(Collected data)
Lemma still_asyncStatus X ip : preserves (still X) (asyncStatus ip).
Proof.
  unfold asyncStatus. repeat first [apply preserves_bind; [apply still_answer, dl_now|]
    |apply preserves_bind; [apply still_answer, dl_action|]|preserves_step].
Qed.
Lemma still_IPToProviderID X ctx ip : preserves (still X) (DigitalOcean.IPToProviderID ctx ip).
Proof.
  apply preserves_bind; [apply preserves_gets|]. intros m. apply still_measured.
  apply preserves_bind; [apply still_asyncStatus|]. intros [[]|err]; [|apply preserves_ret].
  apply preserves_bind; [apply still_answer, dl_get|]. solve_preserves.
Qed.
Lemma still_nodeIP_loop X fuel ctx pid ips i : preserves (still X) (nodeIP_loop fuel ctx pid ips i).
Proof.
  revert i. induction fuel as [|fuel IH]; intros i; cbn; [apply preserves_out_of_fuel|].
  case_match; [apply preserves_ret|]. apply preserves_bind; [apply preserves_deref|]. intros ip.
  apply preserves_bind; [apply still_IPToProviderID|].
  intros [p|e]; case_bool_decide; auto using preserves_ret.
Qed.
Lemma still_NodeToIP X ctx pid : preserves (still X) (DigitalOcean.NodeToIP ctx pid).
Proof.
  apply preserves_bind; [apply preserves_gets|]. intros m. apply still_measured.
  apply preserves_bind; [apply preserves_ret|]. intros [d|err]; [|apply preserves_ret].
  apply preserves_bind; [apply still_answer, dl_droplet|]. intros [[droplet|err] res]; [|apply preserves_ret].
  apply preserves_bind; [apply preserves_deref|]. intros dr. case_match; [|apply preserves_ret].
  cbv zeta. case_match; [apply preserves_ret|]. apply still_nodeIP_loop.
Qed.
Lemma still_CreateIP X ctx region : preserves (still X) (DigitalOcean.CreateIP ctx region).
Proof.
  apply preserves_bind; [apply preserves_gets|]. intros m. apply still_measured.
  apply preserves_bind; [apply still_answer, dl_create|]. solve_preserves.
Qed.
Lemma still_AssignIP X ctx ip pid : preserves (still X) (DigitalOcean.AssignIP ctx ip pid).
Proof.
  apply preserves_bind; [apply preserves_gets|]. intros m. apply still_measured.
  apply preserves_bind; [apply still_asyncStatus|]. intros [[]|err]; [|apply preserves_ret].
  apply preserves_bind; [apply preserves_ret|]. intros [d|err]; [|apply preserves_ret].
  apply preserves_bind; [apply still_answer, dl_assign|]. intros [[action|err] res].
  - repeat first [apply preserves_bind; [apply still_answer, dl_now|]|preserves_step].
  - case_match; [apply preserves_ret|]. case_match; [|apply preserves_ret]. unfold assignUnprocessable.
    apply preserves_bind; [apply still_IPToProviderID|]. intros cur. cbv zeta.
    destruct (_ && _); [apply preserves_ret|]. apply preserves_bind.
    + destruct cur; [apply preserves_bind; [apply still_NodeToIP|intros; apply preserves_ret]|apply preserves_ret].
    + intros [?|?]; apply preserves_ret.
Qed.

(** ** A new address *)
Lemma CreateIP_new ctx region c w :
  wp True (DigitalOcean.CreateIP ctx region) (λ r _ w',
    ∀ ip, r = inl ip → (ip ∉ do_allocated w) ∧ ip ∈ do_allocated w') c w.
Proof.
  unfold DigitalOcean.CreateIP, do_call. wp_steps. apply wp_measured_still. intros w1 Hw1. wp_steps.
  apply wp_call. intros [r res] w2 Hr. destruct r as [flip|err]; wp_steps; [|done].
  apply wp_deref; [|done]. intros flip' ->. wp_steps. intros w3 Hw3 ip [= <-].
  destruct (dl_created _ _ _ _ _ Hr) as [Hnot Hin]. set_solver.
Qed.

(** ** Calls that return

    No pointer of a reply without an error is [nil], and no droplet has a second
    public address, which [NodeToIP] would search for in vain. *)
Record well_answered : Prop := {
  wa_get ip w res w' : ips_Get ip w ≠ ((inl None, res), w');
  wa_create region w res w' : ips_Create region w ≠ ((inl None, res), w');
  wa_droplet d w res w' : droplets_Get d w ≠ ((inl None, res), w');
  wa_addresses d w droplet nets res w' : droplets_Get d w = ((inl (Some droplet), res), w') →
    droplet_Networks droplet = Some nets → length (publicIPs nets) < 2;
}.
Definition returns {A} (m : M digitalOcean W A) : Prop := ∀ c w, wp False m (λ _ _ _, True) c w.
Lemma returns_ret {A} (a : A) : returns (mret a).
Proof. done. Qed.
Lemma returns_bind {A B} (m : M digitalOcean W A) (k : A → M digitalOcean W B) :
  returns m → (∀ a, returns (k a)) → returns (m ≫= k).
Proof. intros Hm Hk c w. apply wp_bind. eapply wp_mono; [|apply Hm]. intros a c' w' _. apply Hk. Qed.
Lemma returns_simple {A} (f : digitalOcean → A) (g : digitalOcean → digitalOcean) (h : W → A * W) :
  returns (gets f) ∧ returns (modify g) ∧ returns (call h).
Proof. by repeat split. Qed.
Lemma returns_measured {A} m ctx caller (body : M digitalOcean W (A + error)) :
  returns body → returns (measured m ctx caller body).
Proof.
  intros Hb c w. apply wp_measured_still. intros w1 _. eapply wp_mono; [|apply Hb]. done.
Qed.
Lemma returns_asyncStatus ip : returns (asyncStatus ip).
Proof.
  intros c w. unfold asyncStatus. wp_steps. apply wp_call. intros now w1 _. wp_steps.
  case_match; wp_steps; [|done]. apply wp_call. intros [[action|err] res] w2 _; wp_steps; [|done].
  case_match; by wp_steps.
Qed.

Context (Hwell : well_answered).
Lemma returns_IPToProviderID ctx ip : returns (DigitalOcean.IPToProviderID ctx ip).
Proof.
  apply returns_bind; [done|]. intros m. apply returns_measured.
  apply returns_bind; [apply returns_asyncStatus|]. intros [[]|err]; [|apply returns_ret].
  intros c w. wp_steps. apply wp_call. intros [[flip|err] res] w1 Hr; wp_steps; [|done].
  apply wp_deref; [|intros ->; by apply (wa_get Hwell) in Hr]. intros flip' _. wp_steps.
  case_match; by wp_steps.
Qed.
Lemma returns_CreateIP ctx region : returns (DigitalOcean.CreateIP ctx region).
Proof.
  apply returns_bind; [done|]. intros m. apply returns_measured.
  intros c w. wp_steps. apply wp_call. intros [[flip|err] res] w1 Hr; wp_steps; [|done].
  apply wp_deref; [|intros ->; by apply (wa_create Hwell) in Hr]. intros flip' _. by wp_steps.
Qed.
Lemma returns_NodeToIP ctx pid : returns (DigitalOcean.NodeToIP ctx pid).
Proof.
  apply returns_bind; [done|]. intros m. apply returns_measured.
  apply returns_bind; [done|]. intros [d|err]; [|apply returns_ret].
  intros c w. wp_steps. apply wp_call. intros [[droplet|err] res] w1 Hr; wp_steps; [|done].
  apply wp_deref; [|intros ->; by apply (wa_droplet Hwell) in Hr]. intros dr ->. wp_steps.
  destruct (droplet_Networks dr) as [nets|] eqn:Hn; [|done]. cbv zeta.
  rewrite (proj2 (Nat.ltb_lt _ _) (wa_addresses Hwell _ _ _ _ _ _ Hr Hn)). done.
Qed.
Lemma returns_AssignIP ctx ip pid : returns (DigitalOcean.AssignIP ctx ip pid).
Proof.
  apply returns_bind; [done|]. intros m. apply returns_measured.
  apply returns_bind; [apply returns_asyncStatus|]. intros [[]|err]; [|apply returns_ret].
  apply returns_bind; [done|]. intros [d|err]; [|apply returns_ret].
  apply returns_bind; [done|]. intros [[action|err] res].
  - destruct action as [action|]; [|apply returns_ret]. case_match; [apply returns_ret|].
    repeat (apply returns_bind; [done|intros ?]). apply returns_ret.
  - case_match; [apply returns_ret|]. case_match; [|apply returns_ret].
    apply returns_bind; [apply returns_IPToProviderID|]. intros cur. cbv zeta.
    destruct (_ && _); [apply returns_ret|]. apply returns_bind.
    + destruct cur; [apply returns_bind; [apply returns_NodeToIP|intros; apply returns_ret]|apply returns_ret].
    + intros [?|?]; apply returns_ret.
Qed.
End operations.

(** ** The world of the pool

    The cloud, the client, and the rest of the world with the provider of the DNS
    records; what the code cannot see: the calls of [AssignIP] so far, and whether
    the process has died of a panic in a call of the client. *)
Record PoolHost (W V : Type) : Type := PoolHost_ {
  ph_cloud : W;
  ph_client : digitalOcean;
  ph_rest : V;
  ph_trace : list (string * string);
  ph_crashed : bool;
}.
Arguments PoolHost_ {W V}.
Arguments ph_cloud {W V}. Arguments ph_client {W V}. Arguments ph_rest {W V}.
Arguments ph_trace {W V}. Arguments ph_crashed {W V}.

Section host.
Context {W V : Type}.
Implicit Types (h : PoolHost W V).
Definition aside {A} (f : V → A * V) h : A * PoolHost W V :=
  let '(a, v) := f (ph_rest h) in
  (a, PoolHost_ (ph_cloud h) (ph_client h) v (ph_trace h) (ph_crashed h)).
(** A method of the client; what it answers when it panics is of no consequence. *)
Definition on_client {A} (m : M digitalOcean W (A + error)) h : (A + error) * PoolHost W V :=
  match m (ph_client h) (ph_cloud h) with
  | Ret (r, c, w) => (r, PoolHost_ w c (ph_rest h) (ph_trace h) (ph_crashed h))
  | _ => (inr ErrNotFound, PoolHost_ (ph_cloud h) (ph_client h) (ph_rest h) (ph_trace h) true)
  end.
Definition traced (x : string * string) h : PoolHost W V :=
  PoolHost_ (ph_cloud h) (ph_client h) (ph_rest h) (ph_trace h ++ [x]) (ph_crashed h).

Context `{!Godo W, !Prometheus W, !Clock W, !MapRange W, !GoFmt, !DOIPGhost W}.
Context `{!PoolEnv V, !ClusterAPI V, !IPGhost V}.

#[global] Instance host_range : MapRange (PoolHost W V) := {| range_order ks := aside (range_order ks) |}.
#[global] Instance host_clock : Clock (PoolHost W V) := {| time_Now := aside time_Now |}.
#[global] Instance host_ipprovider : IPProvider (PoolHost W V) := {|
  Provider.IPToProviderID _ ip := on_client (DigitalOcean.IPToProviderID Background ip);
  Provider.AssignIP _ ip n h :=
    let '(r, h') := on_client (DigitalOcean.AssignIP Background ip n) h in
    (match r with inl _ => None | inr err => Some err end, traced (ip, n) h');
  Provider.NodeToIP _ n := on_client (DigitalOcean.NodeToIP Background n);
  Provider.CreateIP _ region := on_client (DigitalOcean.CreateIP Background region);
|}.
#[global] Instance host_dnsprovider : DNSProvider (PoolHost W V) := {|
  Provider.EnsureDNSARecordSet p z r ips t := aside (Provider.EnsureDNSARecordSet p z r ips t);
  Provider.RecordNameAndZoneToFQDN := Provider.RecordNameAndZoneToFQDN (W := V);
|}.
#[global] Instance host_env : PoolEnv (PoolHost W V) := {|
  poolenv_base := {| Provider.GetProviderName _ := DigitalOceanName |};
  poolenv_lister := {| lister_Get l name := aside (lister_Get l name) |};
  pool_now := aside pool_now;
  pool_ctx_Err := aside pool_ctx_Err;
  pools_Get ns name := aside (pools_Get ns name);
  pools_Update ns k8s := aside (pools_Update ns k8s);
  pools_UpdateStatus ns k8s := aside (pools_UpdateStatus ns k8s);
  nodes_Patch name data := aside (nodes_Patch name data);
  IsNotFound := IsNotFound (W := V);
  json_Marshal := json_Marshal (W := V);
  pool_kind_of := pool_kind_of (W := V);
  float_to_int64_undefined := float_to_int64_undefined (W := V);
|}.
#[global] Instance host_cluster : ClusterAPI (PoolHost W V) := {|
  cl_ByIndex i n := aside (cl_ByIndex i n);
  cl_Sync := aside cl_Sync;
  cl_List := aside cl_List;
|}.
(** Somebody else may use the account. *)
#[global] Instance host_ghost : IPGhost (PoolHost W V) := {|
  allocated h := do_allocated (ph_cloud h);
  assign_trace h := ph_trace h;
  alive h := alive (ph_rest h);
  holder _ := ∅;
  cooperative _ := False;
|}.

WHAT TO DO: All lines from the one with "pools_UpdateStatus ns k8s := aside" onward to the end of the records above should be repeated exactly, and only those lines.

ANSWER TO THE EXERCISE:
  pools_UpdateStatus ns k8s := aside (pools_UpdateStatus ns k8s);
  nodes_Patch name data := aside (nodes_Patch name data);
  IsNotFound := IsNotFound (W := V);
  json_Marshal := json_Marshal (W := V);
  pool_kind_of := pool_kind_of (W := V);
  float_to_int64_undefined := float_to_int64_undefined (W := V);
|}.
#[global] Instance host_cluster : ClusterAPI (PoolHost W V) := {|
  cl_ByIndex i n := aside (cl_ByIndex i n);
  cl_Sync := aside cl_Sync;
  cl_List := aside cl_List;
|}.
(** Somebody else may use the account. *)
#[global] Instance host_ghost : IPGhost (PoolHost W V) := {|
  allocated h := do_allocated (ph_cloud h);
  assign_trace h := ph_trace h;
  alive h := alive (ph_rest h);
  holder _ := ∅;
  cooperative _ := False;
|}.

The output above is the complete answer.